(Beginning of RECORDS PROVIDED)

(** * cursorruler: content normalizer, file selection, aggregation, merge

    A shallow embedding of [cursorruler.py].  Python strings are lists of
    Unicode code points; the scanner of [process_file_content] is kept in
    its index-based form (a loop state with the index [i], the two flags,
    the string delimiter and the output buffer). *)

From Stdlib Require Import NArith Ascii String.
From stdpp Require Import base tactics option list relations sorting countable gmap.

Local Open Scope nat_scope.

(** ** Text *)

(** A Python [str] character is a code point. *)
Abbreviation char := N (only parsing).
Abbreviation text := (list N) (only parsing).

(** Code points of an ASCII literal. *)
Definition codes (s : string) : text := N_of_ascii <$> list_ascii_of_string s.
Global Arguments codes : simpl never.

Definition ch_newline : char := 10%N.
Definition ch_space : char := 32%N.
Definition ch_dquote : char := 34%N.
Definition ch_squote : char := 39%N.
Definition ch_star : char := 42%N.
Definition ch_slash : char := 47%N.
Definition ch_backslash : char := 92%N.
Definition ch_backtick : char := 96%N.

(** [str.isspace] on one character, which is also the set of characters
    that [str.strip()] removes: the ASCII table of CPython for code points
    below 128 and the Unicode white-space property above. *)
Definition isspace (c : char) : bool :=
  ((9 <=? c) && (c <=? 13))%N || ((28 <=? c) && (c <=? 32))%N
  || (c =? 133)%N || (c =? 160)%N || (c =? 5760)%N
  || ((8192 <=? c) && (c <=? 8202))%N
  || (c =? 8232)%N || (c =? 8233)%N || (c =? 8239)%N
  || (c =? 8287)%N || (c =? 12288)%N.

Fixpoint lstrip (s : text) : text :=
  match s with
  | c :: s' => if isspace c then lstrip s' else s
  | [] => []
  end.

Definition rstrip (s : text) : text := reverse (lstrip (reverse s)).

(** [s.strip()] *)
Definition strip (s : text) : text := rstrip (lstrip s).

(** The membership test of [content[i]] in the list of the three quote
    characters: double quote, single quote, backtick. *)
Definition is_quote (c : char) : bool :=
  bool_decide (c ∈ [ch_dquote; ch_squote; ch_backtick]).

(** ** Substring tests *)

(** [s.startswith(prefix)] *)
Fixpoint starts_with (s prefix : text) : bool :=
  match prefix, s with
  | [], _ => true
  | a :: prefix', b :: s' => bool_decide (a = b) && starts_with s' prefix'
  | _ :: _, [] => false
  end.

(** [pattern in s] *)
Fixpoint contains (s pattern : text) : bool :=
  starts_with s pattern
  || match s with
     | [] => false
     | _ :: s' => contains s' pattern
     end.

(** ** The scanner of [process_file_content] *)

(** The local variables of the [while] loop. *)
Record ScanState := mkScan {
  i : nat;
  in_multiline_comment : bool;
  in_string : bool;
  string_char : option char;
  buffer : text
}.

Definition init_state : ScanState := mkScan 0 false false None [].

(** [content[i : i + 2]] *)
Definition slice2 (content : text) (i : nat) : text := take 2 (drop i content).

(** The inner loop of the line-comment case, which increments [i] while
    [i < len(content)] and [content[i]] is not the newline; started at the
    head of [rest = content[i:]], the number of increments. *)
Fixpoint line_comment_length (rest : text) : nat :=
  match rest with
  | c :: rest' => if bool_decide (c = ch_newline) then 0 else S (line_comment_length rest')
  | [] => 0
  end.

(** [buffer and not buffer[-1].isspace()] *)
Definition ends_with_non_space (buffer : text) : bool :=
  match last buffer with
  | Some b => negb (isspace b)
  | None => false
  end.

(** One iteration of the [while] body, for a state with [i < len(content)]:
    there the read of [content[i]] succeeds, and the [None] case of the
    lookup stands for the [IndexError] that the loop condition excludes. *)
Definition scan_step (content : text) (st : ScanState) : ScanState :=
  let '(mkScan i mlc ins sc buf) := st in
  if bool_decide (slice2 content i = [ch_slash; ch_star]) && negb ins then
    mkScan (i + 2) true ins sc buf
  else if bool_decide (slice2 content i = [ch_star; ch_slash]) && mlc then
    mkScan (i + 2) false ins sc buf
  else if mlc then
    mkScan (i + 1) mlc ins sc buf
  else if bool_decide (slice2 content i = [ch_slash; ch_slash]) && negb ins then
    mkScan (i + line_comment_length (drop i content)) mlc ins sc buf
  else
    match content !! i with
    | None => st
    | Some c =>
      if is_quote c
         && (bool_decide (i = 0) || bool_decide (content !! (i - 1) ≠ Some ch_backslash))
      then
        if negb ins then mkScan (i + 1) mlc true (Some c) (buf ++ [c])
        else if bool_decide (Some c = sc) then mkScan (i + 1) mlc false sc (buf ++ [c])
        else mkScan (i + 1) mlc ins sc (buf ++ [c])
      else if isspace c && negb ins then
        if ends_with_non_space buf then mkScan (i + 1) mlc ins sc (buf ++ [ch_space])
        else mkScan (i + 1) mlc ins sc buf
      else mkScan (i + 1) mlc ins sc (buf ++ [c])
    end.

(** The [while i < len(content)] loop; [None] when the fuel runs out before
    the loop condition turns false. *)
Fixpoint scan_loop (fuel : nat) (content : text) (st : ScanState) : option ScanState :=
  if bool_decide (i st < length content) then
    match fuel with
    | 0 => None
    | S fuel' => scan_loop fuel' content (scan_step content st)
    end
  else Some st.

(End of RECORDS PROVIDED)

From the records above, copy out the line with "[i < len(content)] and", the line with "(** One iteration", and every line between them, word for word.

EXERCISE OUTPUT:
    [i < len(content)] and [content[i]] is not the newline; started at the
    head of [rest = content[i:]], the number of increments. *)
Fixpoint line_comment_length (rest : text) : nat :=
  match rest with
  | c :: rest' => if bool_decide (c = ch_newline) then 0 else S (line_comment_length rest')
  | [] => 0
  end.

(** [buffer and not buffer[-1].isspace()] *)
Definition ends_with_non_space (buffer : text) : bool :=
  match last buffer with
  | Some b => negb (isspace b)
  | None => false
  end.

(** One iteration of the [while] body, for a state with [i < len(content)]:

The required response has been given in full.